▶ **Activity**: Identify and pull out each line of the entries in which "intros" occurs.

**** Information ****

Lemma parse_https_authority t url : has_byte "#" ("https://" +:+ t) = false →
  Parse ("https://" +:+ t) = Some url → User url = false → Host url ≠ "" →
  ∃ authority rest, t = authority +:+ rest ∧ authority ≠ "" ∧ has_byte "@" authority = false ∧
    (rest = "" ∨ ∃ u, rest = String.String "/" u ∨ rest = String.String "?" u).
Proof.
  unfold has_byte at 1. intros Hh. unfold Parse.
  destruct (cut_first "#" ("https://" +:+ t)) as [?|]; [done|]. clear Hh.
  unfold parse_url. destruct (negb (all_bytes _ _)); [done|].
  rewrite bool_decide_false by done.
  change (getScheme ("https://" +:+ t)) with (Some ("https", "//" +:+ t)). cbv beta iota.
  change (lower_ascii "https") with "https".
  assert (∃ p q, match cut_first "?" ("//" +:+ t) with
                 | Some (l, r) => (l, r) | None => ("//" +:+ t, "") end = ("//" +:+ p, q) ∧
            (t = p +:+ q ∧ q = "" ∨ t = p +:+ String.String "?" q)) as (p & q & -> & Ht).
  { change (cut_first "?" ("//" +:+ t)) with
      (match (match cut_first "?" t with Some (l, r) => Some (String.String "/" l, r) | None => None end)
       with Some (l, r) => Some (String.String "/" l, r) | None => None end).
    destruct (cut_first "?" t) as [[l r]|] eqn:E.
    - apply cut_first_Some in E as [-> _]. exists l, r. auto.
    - exists t, "". rewrite str_app_nil_r. auto. }
  change (HasPrefix ("//" +:+ p) "/") with true. change (HasPrefix ("//" +:+ p) "//") with true.
  change (drop_bytes 2 ("//" +:+ p)) with p.
  rewrite (bool_decide_false ("https" = "")) by done. cbn [negb andb orb].
  destruct (span_until "/" p) as [auth path] eqn:Hs. apply span_until_spec in Hs as (Hpe & _ & Hp); subst p.
  destruct (parseAuthority "https" auth) as [[user h]|] eqn:Ha; [|done].
  destruct (unescape encodePath path); [|done]. intros [= <-]. simpl. intros -> Hhost.
  unfold parseAuthority in Ha. destruct (cut_last "@" auth) as [[ui host]|] eqn:Hat.
  { repeat (split_guard_in Ha; try done). }
  apply cut_last_None in Hat.
  exists auth, (path +:+ (if decide (t = (auth +:+ path) +:+ q ∧ q = "") then "" else String.String "?" q)).
  split; [|split; [|split]].
  - destruct (decide _) as [[Ht1 Ht2]|Hn]; [rewrite Ht1, Ht2; by rewrite !str_app_nil_r|].
    destruct Ht as [?|Ht]; [done|]. rewrite Ht. by rewrite <- str_app_assoc.
  - intros ->. destruct (parseHost "https" "") as [x|] eqn:Hx; [|done].
    vm_compute in Hx. injection Hx as <-. injection Ha as <-. done.
  - unfold has_byte. by rewrite Hat.
  - destruct Hp as [Hp|[u Hp]]; rewrite Hp; simpl; [|eauto].
    destruct (decide _); eauto.
Qed.

Section Promises.
Context `{C : ConditionApi} `{N : NameValidation}.

Lemma public_https s : validPublicHTTPS s = true → public_url s.
Proof.
  unfold validPublicHTTPS. destruct (_ || _) eqn:Hg; [done|].
  apply orb_false_iff in Hg as [H1 H2]. apply negb_false_iff in H1, H2.
  apply HasPrefix_spec in H1 as [t ->].
  assert (Hh : has_byte "#" ("https://" +:+ t) = false).
  { unfold has_byte. rewrite (proj2 (cut_first_None _ _)); [done|].
    eapply all_bytes_impl; [|exact H2]. intros a. unfold url_byte. rewrite !andb_true_iff. tauto. }
  destruct (Parse _) as [url|] eqn:HP; [|done].
  match goal with |- context [if ?b then _ else _] => destruct b eqn:Hg; [done|] end. intros _.
  apply orb_false_iff in Hg as [Hg _]. apply orb_false_iff in Hg as [Hg Hu].
  apply orb_false_iff in Hg as [Hg _]. apply orb_false_iff in Hg as [_ Hhost%bool_decide_eq_false].
  destruct (parse_https_authority t url Hh HP Hu Hhost) as (a & r & -> & Ha & Hat & Hr).
  exists a, r. auto.
Qed.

****

▶ **Reply**:
  unfold has_byte at 1. intros Hh. unfold Parse.
  destruct (unescape encodePath path); [|done]. intros [= <-]. simpl. intros -> Hhost.
  - intros ->. destruct (parseHost "https" "") as [x|] eqn:Hx; [|done].
    eapply all_bytes_impl; [|exact H2]. intros a. unfold url_byte. rewrite !andb_true_iff. tauto. }
  match goal with |- context [if ?b then _ else _] => destruct b eqn:Hg; [done|] end. intros _.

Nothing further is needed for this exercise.